The technology sector is our third largest export market with the top 200 NZ tech companies exceeding $10bn of combined revenue and $7.3bn in exports in 2017. While often recognised for Dairy and Tourism, there are structural reasons to support New Zealand as a hub of technology and innovation.

  • Built to Scale: With a small domestic market, ambitious start-ups need to be built with offshore expansion in mind from the get-go. This means having a scalable business model that can keep up with growth, and out-innovate competitors.
  • Technology-Friendly Ecosystem: NZ is well regarded as an ideal market to test new technologies. With fast internet speeds, high technology penetration and a business-friendly environment. A recent example of this was the testing of autonomous air taxi’s in Canterbury by Cora.

“We quickly realized that there was only one place in the world that had everything we needed — Richard Pearse’s New Zealand. New Zealand’s Civil Aviation Authority has the respect of the worldwide regulatory community. A people who embrace the future. And a dynamic economy that could serve as a springboard for Cora.” (Cora, 2018).

Source: Cora, 2018.

Case Study: Gentrack

Outside of well-known names such as F&P Healthcare and Xero, there are a number of emerging technology companies succeeding overseas. One such company is Gentrack.

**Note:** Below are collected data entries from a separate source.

(* ===== verification/BsonBuild.v ===== *)
(** * Building BSON documents (mongo-c-driver/src/bson.c)

    The buffer a document is built in, with the memory it points to.  An
    operation returns [None] when the code would read or write outside an
    array; a C string argument is the list of its bytes, without the NUL.
    Failed allocations end the process in [bson_fatal_msg] and are not
    modelled. *)

From S2P Require Import Prelude BsonUtf8.

(** [driver/bson.h:133-142] bson: [data] is the allocated memory, [None] when
    [NULL], and [cur] the offset from [data]. *)
Record bson := Bson {
  data : option (list Z);
  cur : Z;
  dataSize : Z;
  finished : bool;
  stack : list Z;
  stackPos : Z;
  err : Z
}.
#[export] Instance eta_bson : Settable bson := fun b =>
  Bson (data b) (cur b) (dataSize b) (finished b) (stack b) (stackPos b) (err b).

(** [driver/bson.h:104-124] bson_type *)
Definition BSON_EOO : Z := 0.
Definition BSON_DOUBLE : Z := 1.
Definition BSON_STRING : Z := 2.
Definition BSON_OBJECT : Z := 3.
Definition BSON_ARRAY : Z := 4.
Definition BSON_BINDATA : Z := 5.
Definition BSON_UNDEFINED : Z := 6.
Definition BSON_OID : Z := 7.
Definition BSON_BOOL : Z := 8.
Definition BSON_DATE : Z := 9.
Definition BSON_NULL : Z := 10.
Definition BSON_REGEX : Z := 11.
Definition BSON_DBREF : Z := 12.
Definition BSON_CODE : Z := 13.
Definition BSON_SYMBOL : Z := 14.
Definition BSON_CODEWSCOPE : Z := 15.
Definition BSON_INT : Z := 16.
Definition BSON_TIMESTAMP : Z := 17.
Definition BSON_LONG : Z := 18.

Definition BSON_BIN_BINARY : Z := 0.
Definition BSON_BIN_BINARY_OLD : Z := 2.

(** [driver/bson.c:29] initialBufferSize *)
Definition initialBufferSize : Z := 128.

(** A return code and the buffer, or undefined behaviour. *)
Abbreviation outcome := (option (Z * bson)).

Section Build.
(** What the bytes of fresh memory happen to be. *)
Context (junk : Z -> Z).
Definition fresh (n : Z) : list Z := map junk (seqZ 0 n).

(** [driver/bson.c:94-99] _bson_reset *)
Definition _bson_reset (b : bson) : bson :=
  b <| finished := false |> <| stackPos := 0 |> <| err := 0 |>.

(** [driver/bson.c:584-592] _bson_init_size *)
Definition _bson_init_size (b : bson) (size : Z) : bson :=
  let b := if size =? 0 then b <| data := None |>
           else b <| data := Some (fresh size) |> in
  _bson_reset (b <| dataSize := size |> <| cur := 4 |>).

(** [driver/bson.c:594-596] bson_init *)
Definition bson_init (b : bson) : bson := _bson_init_size b initialBufferSize.

(** [driver/bson.c:598-600] bson_init_size *)
Definition bson_init_size (b : bson) (size : Z) : bson := _bson_init_size b size.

Gentrack provides billing systems to water and electricity companies. Behind your monthly power bill are a series of complex calculations to determine the cost of your power usage which varies throughout the day depending on supply and demand. Today you can switch provider within 10 minutes online, making customer satisfaction and competitive pricing incredibly important. Although this wasn’t always the case.

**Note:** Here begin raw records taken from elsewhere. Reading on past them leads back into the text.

Lemma value_built_all v : value_built v.
Proof.
  revert v. apply (value_ind' value_built); [intros v|intros fs IH..].
  - destruct v; try exact I; intros name bb w Hwf Hn Hb _ Hsz; simpl in *.
    all: try (apply string_base_built; done).
    all: try (apply binary_built; done).
    + pose proof (pieces_built BSON_DOUBLE name bb w [le 8 d] 8 Hn Hb eq_refl Hsz) as H. exact H.
    + pose proof (pieces_built BSON_UNDEFINED name bb w [] 0 Hn Hb eq_refl Hsz) as H. exact H.
    + pose proof (pieces_built BSON_OID name bb w [o] 12 Hn Hb) as H.
      simpl in H. rewrite app_nil_r in H. apply H; [lia|done].
    + pose proof (pieces_built BSON_BOOL name bb w [[if b then 1 else 0]] 1 Hn Hb eq_refl Hsz) as H.
      unfold bson_append_bool. by destruct b.
    + pose proof (pieces_built BSON_DATE name bb w [le 8 d] 8 Hn Hb eq_refl Hsz) as H. exact H.
    + pose proof (pieces_built BSON_NULL name bb w [] 0 Hn Hb eq_refl Hsz) as H. exact H.
    + pose proof (pieces_built BSON_INT name bb w [le 4 n] 4 Hn Hb eq_refl Hsz) as H. exact H.
    + pose proof (pieces_built BSON_TIMESTAMP name bb w [le 4 i; le 4 t] 8 Hn Hb eq_refl Hsz) as H.
      exact H.
    + pose proof (pieces_built BSON_LONG name bb w [le 8 n] 8 Hn Hb eq_refl Hsz) as H. exact H.
  - intros name b w Hwf Hn Hb Hd Hsz. cbn [append_value payload value_type] in *.
    rewrite payload_fields in *. change (wf (VObject fs)) with (wf (VArray fs)) in Hwf.
    cbn [wf] in Hwf. rewrite wf_all in Hwf. cbn [depth] in Hd. fold (depth_fields fs) in Hd.
    destruct (object_built BSON_OBJECT fs name b w IH Hwf Hn Hb) as (b' & E & Hext); [lia|done|].
    exists b'. split; [|done]. rewrite <- E.
    destruct (bson_append_start junk BSON_OBJECT b name) as [[rc b1]|]; [|done].
    cbn [mbind option_bind]. by rewrite append_fields_eq.
  - intros name b w Hwf Hn Hb Hd Hsz. cbn [append_value payload value_type] in *.
    rewrite payload_fields in *. cbn [wf] in Hwf. rewrite wf_all in Hwf.
    cbn [depth] in Hd. fold (depth_fields fs) in Hd.
    destruct (object_built BSON_ARRAY fs name b w IH Hwf Hn Hb) as (b' & E & Hext); [lia|done|].
    exists b'. split; [|done]. rewrite <- E.
    destruct (bson_append_start junk BSON_ARRAY b name) as [[rc b1]|]; [|done].
    cbn [mbind option_bind]. by rewrite append_fields_eq.
Qed.

(** Finishing a document. *)
Lemma finish_spec b h bd :
  building b (h ++ bd) -> length h = 4%nat -> stackPos b = 0 ->
  Z.of_nat (length bd) <= max_doc ->
  exists b', bson_finish junk b = Some (BSON_OK, b') /\ is_doc b' (doc_bytes bd).
Proof.
  intros (Hb & Hfin & Hopen & Herr & Hds) Hh Hsp Hsz. unfold max_doc in Hsz.
  rewrite length_app, Hh in Hds. assert (INT_MAX = 2147483647) as E by done.
  unfold bson_finish.
  assert (Z.land (err b) BSON_NOT_UTF8 = 0) as ->.
  { apply Z.bits_inj'. intros n Hn. rewrite Z.land_spec, Z.bits_0.
    change BSON_NOT_UTF8 with (2 ^ 1). rewrite Z.pow2_bits_eqb by lia.
    destruct (Z.eqb_spec 1 n) as [<-|]; [|by rewrite andb_false_r].
    unfold not_utf8 in Herr. by rewrite Herr. }
  rewrite Hfin. cbn [negb Z.eqb].
  destruct (ensure_space_holds junk b (h ++ bd) 1 Hb ltac:(lia))
    as (rc & b1 & -> & Hb1 & [(-> & Hroom & Hmeta & _)|(-> & Hmax & ->)]); [|lia].
  change (BSON_OK =? BSON_ERROR) with false. cbv iota. unfold bson_append_byte.
  destruct (append_holds b1 _ [u8 0] Hb1) as (b2 & -> & Hb2 & Hm2 & Hd2); [cbn [length]; lia|].
  cbn [mbind option_bind]. rewrite (holds_cur _ _ Hb2).
  destruct Hb2 as (m & Hdm & Hlm & Hmax & Hcur & Hc & Hw).
  rewrite !length_app, Hh in *. simpl length in *.
  set (n := Z.of_nat (4 + length bd + 1)) in *.
  rewrite (proj2 (Z.leb_gt INT_MAX n)) by (unfold n; lia).
  destruct (store_holds b2 0 (le 4 n) m Hdm Hlm) as (m' & -> & Hlm' & Hm');
    [lia|rewrite le_length; unfold n in *; lia|].
  cbn [mbind option_bind]. eexists. split; [reflexivity|].
  assert (Hl : length (doc_bytes bd) = (length bd + 5)%nat)
    by (unfold doc_bytes; rewrite !length_app, le_length; simpl; lia).
  assert (En : n = Z.of_nat (length bd) + 5) by (unfold n; lia).
  destruct b2; cbn -[le doc_bytes] in *. split; [done|].
  exists (drop (4 + length bd + 1) m). rewrite Hl. split; [|split; [lia|]].
  - f_equal. rewrite Hm', En, le_length. unfold doc_bytes.
    change (take (Z.to_nat 0) m) with (@nil Z). rewrite app_nil_l, <- (assoc_L (++)). f_equal.
    change (Z.to_nat 0 + 4)%nat with 4%nat.
    rewrite <- (take_drop (S (S (S (S (length bd + 1))))) m) at 1. rewrite Hw.
    rewrite <- !(assoc_L (++)). by rewrite drop_app_length' by done.
  - unfold doc_bytes. rewrite take_app_length' by (by rewrite le_length). f_equal. lia.
Qed.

Historically many utility markets around the world were regulated meaning you couldn’t choose your power company. This allowed providers to get away with poor customer service and pricing. New Zealand was one of the first markets to deregulate with reforms in the 1990’s requiring electricity distributors to separate their retail arms. Gentrack launched in 1987 to take advantage of this and quickly established a strong presence.

Gentrack have since taken their billing systems into Australia, the UK and more recently Singapore, as these markets have deregulated their utilities. Despite the majority of their revenue being overseas, Gentrack has retained its research and development base in New Zealand due to the talent pool and cheaper cost of labour. With a global trend towards utility deregulation Gentrack targets long term average annual growth of 15% in EBITDA (Earnings before interest, tax, depreciation & amortisation).